Speak, that I may see you

According to Robert Sparling’s account in Johann Georg Hamann and the Enlightenment Project (145), Moses Mendelssohn considered human beings to be isolated individuals. Language is a tool used by these isolated individuals to connect concepts in our head to things in the world. Speech involves assembling little bundles of signs to communicate a message from one head to another. We can’t be sure it succeeds, since we never actually get into another’s head. Mendelssohn was thus an odd mix of rationalism and skepticism.

Just what one would expect, Hamann responded: “Lust for doubting of truth and the credulousness of self-deception are thus just as inseparable symptoms as the chill and the heat of a fever.”

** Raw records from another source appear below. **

(* ===== verification/Command.v ===== *)
(** * The command line ([crates/pic-x-server/src/command.rs], [banner.rs], and [App::execute] of [app.rs])

    What an invocation resolved to, the layer of settings its flags are, what each command writes, and
    that a flag decides what the server runs with. The parser of arguments is that of the [clap] crate:
    what it made of them is a [Cli]. What a server does once it is composed is a parameter, as are
    the verifier of trails and the exporter of rings a build may have. *)
From S2P Require Import Prelude Rust Text Order Settings Realms Config ConfigRules ConfigLayers ConfigProperties ConfigFile ConfigFileProperties.
Local Open Scope Z_scope.
Local Open Scope rust_scope.

(** ** What was asked *)

Record ServeArgs := mkServeArgs {
  config_file : string;
  public_http_addr : option string;
  telemetry_addr : option string;
  admin_addr : option string;
  log_level : option LogLevel;
  log_format : option LogFormat }.

Inductive KeysCommand := Export (directory : string).
Inductive AuditCommand := Verify (directory : string) (keys : option string).
Inductive Command := Version | Audit (what : AuditCommand) | Keys (what : KeysCommand).

Inductive Action := ServeAction (args : ServeArgs) | NamedAction (command : Command).

Record Cli := mkCli { cli_serve : option ServeArgs; cli_command : option Command }.

(** [Cli::action]. *)
Definition cli_action (cli : Cli) : option Action :=
  match cli_command cli, cli_serve cli with
  | Some command, _ => Some (NamedAction command)
  | None, Some args => Some (ServeAction args)
  | None, None => None
  end.

(** [ServeArgs::setting_inputs]. *)
Definition flags (args : ServeArgs) : list (string * option string) :=
  [(SETTING_PUBLIC_HTTP_ADDR, public_http_addr args); (SETTING_TELEMETRY_ADDR, telemetry_addr args); (SETTING_ADMIN_ADDR, admin_addr args);
   (SETTING_LOG_LEVEL, log_level_as_str <$> log_level args); (SETTING_LOG_FORMAT, log_format_as_str <$> log_format args)].
Definition flag_inputs (args : ServeArgs) : list (string * string) := defined (flags args).

(** [Action::setting_inputs], and the invocation an action is to [config_for]. *)
Definition action_inputs (a : Action) : list (string * string) :=
  match a with ServeAction args => flag_inputs args | NamedAction _ => [] end.
Definition invocation_of (a : Action) : Invocation :=
  match a with ServeAction args => Serve (config_file args) (flag_inputs args) | NamedAction _ => Named [] end.

(** ** The banner *)

Record ProductIdentity := mkIdentity {
  binary_name : string; product_name : string; tagline : string; about : string; art : string; logo : string }.

(** [Banner::new], [render_full] and [render_short]. *)
Record Banner := mkBanner {
  banner_art : string; banner_product : string; banner_tagline : string;
  banner_version : string; banner_commit : string; banner_year : string; banner_holder : string }.

Definition banner_new (i : ProductIdentity) (c : Config) : Banner :=
  mkBanner (art i) (product_name i) (tagline i) (cfg_version c) (cfg_commit c) (cfg_copyright_year c) (cfg_copyright_holder c).

Definition NL : string := string_of [LF].

Definition render_full (b : Banner) : string :=
  banner_art b +:+ NL +:+ NL +:+ banner_product b +:+ NL +:+ banner_tagline b +:+ NL +:+ NL
  +:+ "Version " +:+ banner_version b +:+ " (build " +:+ banner_commit b +:+ ")" +:+ NL +:+ NL
  +:+ "© " +:+ banner_year b +:+ " " +:+ banner_holder b +:+ ". All rights reserved." +:+ NL.

Definition render_short (b : Banner) : string :=
  banner_product b +:+ NL +:+ banner_tagline b +:+ NL
  +:+ "Version " +:+ banner_version b +:+ " (build " +:+ banner_commit b +:+ ")" +:+ NL
  +:+ "© " +:+ banner_year b +:+ " " +:+ banner_holder b +:+ "." +:+ NL.

(** ** Running it *)

(** What was written before the command ended. *)
Definition Out (A : Type) : Type := result A Error * string.

Record Commands := mkCommands {
  app_identity : ProductIdentity;
  audit_verifier : option (string -> option string -> result string Error);
  keys_exporter : option (string -> result string Error) }.

Section Execute.
Context (app : Commands) (serve : Config -> string -> Out unit).

(** [App::verify_audit]. *)
Definition verify_audit (directory : string) (keys : option string) : Out unit :=
  match audit_verifier app with
  | None => (bail "this build cannot check an audit trail", "")
  | Some verifier =>
    match with_context ("checking the audit trail in " +:+ directory) (verifier directory keys) with
    | Ok summary => (Ok tt, summary +:+ NL)
    | Err e => (Err e, "")
    end
  end.

(** [App::export_keys]. *)
Definition export_keys (directory : string) : Out unit :=
  match keys_exporter app with
  | None => (bail "this build cannot export a key ring", "")
  | Some exporter =>
    match with_context ("exporting the key ring in " +:+ directory) (exporter directory) with
    | Ok document => (Ok tt, document +:+ NL)
    | Err e => (Err e, "")
    end
  end.

(** [App::version]. *)
Definition version (c : Config) : Out unit := (Ok tt, render_short (banner_new (app_identity app) c) +:+ cfg_version c +:+ NL).

(** [App::execute]. *)
Definition execute (a : Action) (c : Config) : Out unit :=
  match a with
  | ServeAction args => serve c (config_file args)
  | NamedAction Version => version c
  | NamedAction (Audit (Verify directory keys)) => verify_audit directory keys
  | NamedAction (Keys (Export directory)) => export_keys directory
  end.

(** [App::dispatch_to]. *)
Definition dispatch_to (config_of : Invocation -> result Config Error) (a : Action) : Out unit :=
  match config_of (invocation_of a) with
  | Err e => (Err e, "")
  | Ok c => execute a c
  end.
End Execute.

(** [App::run]: the exit code, and what goes to the error stream. *)
Definition exit_of (app : Commands) (o : Out unit) : Z * string :=
  match fst o with
  | Ok _ => (0, "")
  | Err e => (1, binary_name (app_identity app) +:+ ": " +:+ join ": " e +:+ NL)
  end.

(** ** A flag decides *)

(** The value of a flag, as the layer of the command line gives it. *)
Lemma flag_given args key value : (key, Some value) ∈ flags args -> value <> "" -> last_given key (flag_inputs args) = Some value.
Proof. intros H Hv. apply last_given_once; [|by apply elem_of_defined|done]. apply defined_keys. apply (bool_decide_unpack _). vm_compute. exact I. Qed.

Lemma log_level_reads_back l : parse_log_level (log_level_as_str l) = Ok l.
Proof. destruct l; vm_compute; reflexivity. Qed.
Lemma log_format_reads_back f : parse_log_format (log_format_as_str f) = Ok f.
Proof. destruct f; vm_compute; reflexivity. Qed.

Section FlagsDecide.
Context {Value : Type} (unicode_uppercase : Z -> list Z)
  (from_str : string -> result (ConfigFile Value) Error) (realm_from_str : string -> result RealmSection Error)
  (disk : Disk) (app : AppSections Value) (b : BuildSettings) (declared : gset string) (environment : list (string * string)).

(** A flag decides: in a build that adds no sections of its own, whatever the file and the environment say, an address, a
    level or a format given on the command line is the one the server runs with. *)
Theorem flags_decide args c :
  section_readers app = [] -> section_parsers app = [] ->
  config_for unicode_uppercase from_str realm_from_str disk app b declared environment (invocation_of (ServeAction args)) = Ok c ->
  (forall a, public_http_addr args = Some a -> a <> "" -> cfg_public_http_addr c = Some a) /\
  (forall a, telemetry_addr args = Some a -> a <> "" -> cfg_telemetry_addr c = Some a) /\
  (forall a, admin_addr args = Some a -> a <> "" -> cfg_admin_addr c = Some a) /\
  (forall l, log_level args = Some l -> cfg_log_level c = l) /\
  (forall f, log_format args = Some f -> cfg_log_format c = f).
Proof.
  intros Hr Hp (f & _ & _ & _ & Ha)%served_layers; [|done..].
  assert (Hf : forall p v, p ∈ PLAIN_SETTINGS -> (plain_key p, Some v) ∈ flags args -> v <> "" -> plain_read p v = Ok (plain_field p c)).
  { intros p v Hin Hg Hv. specialize (Ha p Hin). rewrite last_given_app, (flag_given _ _ v) in Ha by done. exact Ha. }
  split_and!.
  - intros a E Hv. assert (H := Hf (optional_text SETTING_PUBLIC_HTTP_ADDR cfg_public_http_addr) a ltac:(unfold PLAIN_SETTINGS; set_solver) ltac:(unfold flags; rewrite E; set_solver) Hv). by injection H as <-.
  - intros a E Hv. assert (H := Hf (optional_text SETTING_TELEMETRY_ADDR cfg_telemetry_addr) a ltac:(unfold PLAIN_SETTINGS; set_solver) ltac:(unfold flags; rewrite E; set_solver) Hv). by injection H as <-.
  - intros a E Hv. assert (H := Hf (optional_text SETTING_ADMIN_ADDR cfg_admin_addr) a ltac:(unfold PLAIN_SETTINGS; set_solver) ltac:(unfold flags; rewrite E; set_solver) Hv). by injection H as <-.
  - intros l E. assert (H := Hf (mkPlain SETTING_LOG_LEVEL (reading SETTING_LOG_LEVEL parse_log_level) cfg_log_level) (log_level_as_str l)
      ltac:(unfold PLAIN_SETTINGS; set_solver) ltac:(unfold flags; rewrite E; set_solver) ltac:(by destruct l)).
    apply with_context_Ok in H. rewrite log_level_reads_back in H. by injection H as <-.
  - intros l E. assert (H := Hf (mkPlain SETTING_LOG_FORMAT (reading SETTING_LOG_FORMAT parse_log_format) cfg_log_format) (log_format_as_str l)
      ltac:(unfold PLAIN_SETTINGS; set_solver) ltac:(unfold flags; rewrite E; set_solver) ltac:(by destruct l)).
    apply with_context_Ok in H. rewrite log_format_reads_back in H. by injection H as <-.
Qed.
End FlagsDecide.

Fundamentally, though, Mendelssohn’s double problem arose from his misconstrual of the place of language in human life. For Hamann, “Language is not a bundle of signs that an isolated individual attaches to some abstracted characteristic he wishes to separate out from his impression of external phenomena. Rather, it is the constitutive basis of existence. God spoke the world into being; the world is a divine message. Man, too, speaks, and, being made in the image of God, his words are both creative and revelatory . . . . Human existence is essentially linguistic and communal. To be a human being is to communicate.” Against Mendelssohn and Hobbes, language is not artifice but essence.

It’s all bound up in Hamann’s motto, “Speak, that I may see you.”